# Safety and Feasibility of Transcatheter Edge-to-Edge Repair of Mitral Regurgitation in Cardiac Amyloidosis

**Authors:** Julia Vogel, Peter Luedike, Katharina Hellhammer, Stephan Settelmeier, Sophia Jura, Florian Buehning, Tobias Lerchner, Thomas Mondritzki, Alexander Carpinteiro, H. Christian Reinhardt, Florian Schindhelm, Amir Abbas Mahabadi, Tienush Rassaf, Lars Michel

PMC · DOI: 10.1016/j.jacadv.2025.101998 · 2025-07-17

## TL;DR

This study shows that a minimally invasive heart repair procedure is safe and effective for patients with cardiac amyloidosis and severe heart leakage.

## Contribution

Demonstrates the safety and feasibility of TEER in cardiac amyloidosis patients with severe mitral regurgitation.

## Key findings

- TEER was successful in 100% of patients with cardiac amyloidosis and severe MR.
- Symptoms improved in both cardiac amyloidosis and heart failure groups after TEER.
- No major adverse events occurred, with 100% 30-day survival in both groups.

## Abstract

Cardiac amyloidosis (CA) is characterized by amyloid deposits in the heart leading to various manifestations including heart failure (HF). CA patients often present with severe mitral regurgitation (MR), complicating management in patients. Transcatheter edge-to-edge repair (TEER) offers an interventional option for patients at high surgical risk.
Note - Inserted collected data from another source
Lemma collect_spec api c rs : forall st items n, foldM (collect api c) st rs = Ok (items, n) -> (Z.of_nat (length st.1) <= maxResources c)%Z ->
  exists pss, length pss = length rs /\ items = st.1 ++ concat (zip_with of_resource rs pss) /\
    Forall2 (fun r ps => exists k, paged api c (rs_path r) k "" ps) rs pss /\
    Forall (fun v => uid v <> "" /\ Name (d_item v) <> "") (concat (zip_with of_resource rs pss)) /\
    (Z.of_nat (length items) <= maxResources c)%Z /\ (st.2 <= n <= st.2 + length rs * page_limit c)%nat.
Proof.
  induction rs as [|r rs IH]; intros st items n; cbn [foldM].
  { intros [= ->] Hst. cbn in Hst. exists []. cbn. rewrite app_nil_r. split_and!; (done || lia || constructor). }
  intros ([items1 n1] & Hc & Hrest)%bind_ok Hst. unfold collect in Hc.
  apply bind_ok in Hc as ([l n2] & Hl & Hc). apply bind_ok in Hc as (items2 & Hf & [= <- <-]). cbn [fst snd] in *.
  apply list_pages_spec in Hl as (ps & Hps & -> & -> & Hlen & Hmax). cbn [app] in *.
  apply check_items_spec in Hf as (-> & Hck & Hbound).
  apply IH in Hrest as (pss & Hl1 & -> & Hall & Hne & Hmax2 & Hn); cbn [fst snd] in *.
  2:{ destruct Hbound as [->|]; [cbn; by rewrite app_nil_r|done]. }
  exists (ps :: pss). cbn [zip_with concat length]. split_and!; try lia.
  - by rewrite <- app_assoc.
  - constructor; [by exists st.2|done].
  - apply Forall_app. split; [|done]. apply Forall_fmap. eapply Forall_impl; [exact Hck|]. done.
Qed.

(** ** Tables *)

Definition names_of (k : string) (items : list discovered) : list (string * string) :=
  (fun v => (Name (d_item v), uid v)) <$> filter (fun v => kind v = k) items.

(** Every name a table gives leads to an item of the list. *)
Record tables_ok (cluster : string) (items : list discovered) (t : Tables) : Prop := {
  to_namespace : forall n id, byNamespace t !! n = Some id -> exists v, v ∈ items /\ uid v = id /\ kind v = "Namespace" /\ Name (d_item v) = n;
  all_namespaces : forall v, v ∈ items -> kind v = "Namespace" -> is_Some (byNamespace t !! Name (d_item v));
  to_node : forall n id, byNode t !! n = Some id -> exists v, v ∈ items /\ uid v = id;
  to_name : forall k id, byName t !! k = Some id -> exists v, v ∈ items /\ uid v = id /\ item_key v = k;
  to_ids : forall x, x ∈ assetIDs t <-> x = cluster \/ x ∈ (uid <$> items);
  to_pods : pods t = filter (fun v => kind v = "Pod") items }.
The objective of this study was to assess the safety, efficacy, and clinical outcomes of TEER in patients with CA and severe MR.

This retrospective study included 27 patients with CA and 81 matched patients with HF without CA and severe MR who underwent TEER. Outcome parameters included technical success, echocardiographic response, laboratory biomarkers, and clinical symptom burden. Follow-up was performed at a median of 103 days (90-144) and included clinical assessment, echocardiography, and laboratory analysis.

Patients had a median age of 79 (75-83) years with 86.1% male and NYHA functional class ≥III in 85.1% prior to intervention. TEER was successful in 100% in both groups. Symptom burden improved in both groups (NYHA functional class I/II in 50.5% vs 57.8%, CA vs HF). MR was reduced, achieving MR ≤2+ in 100%, with a reduction in regurgitant volume in both groups (P < 0.001). No procedure-related major adverse events were reported with a 100% 30-day survival rate. Scoring for MR anatomical complexity did not show a difference.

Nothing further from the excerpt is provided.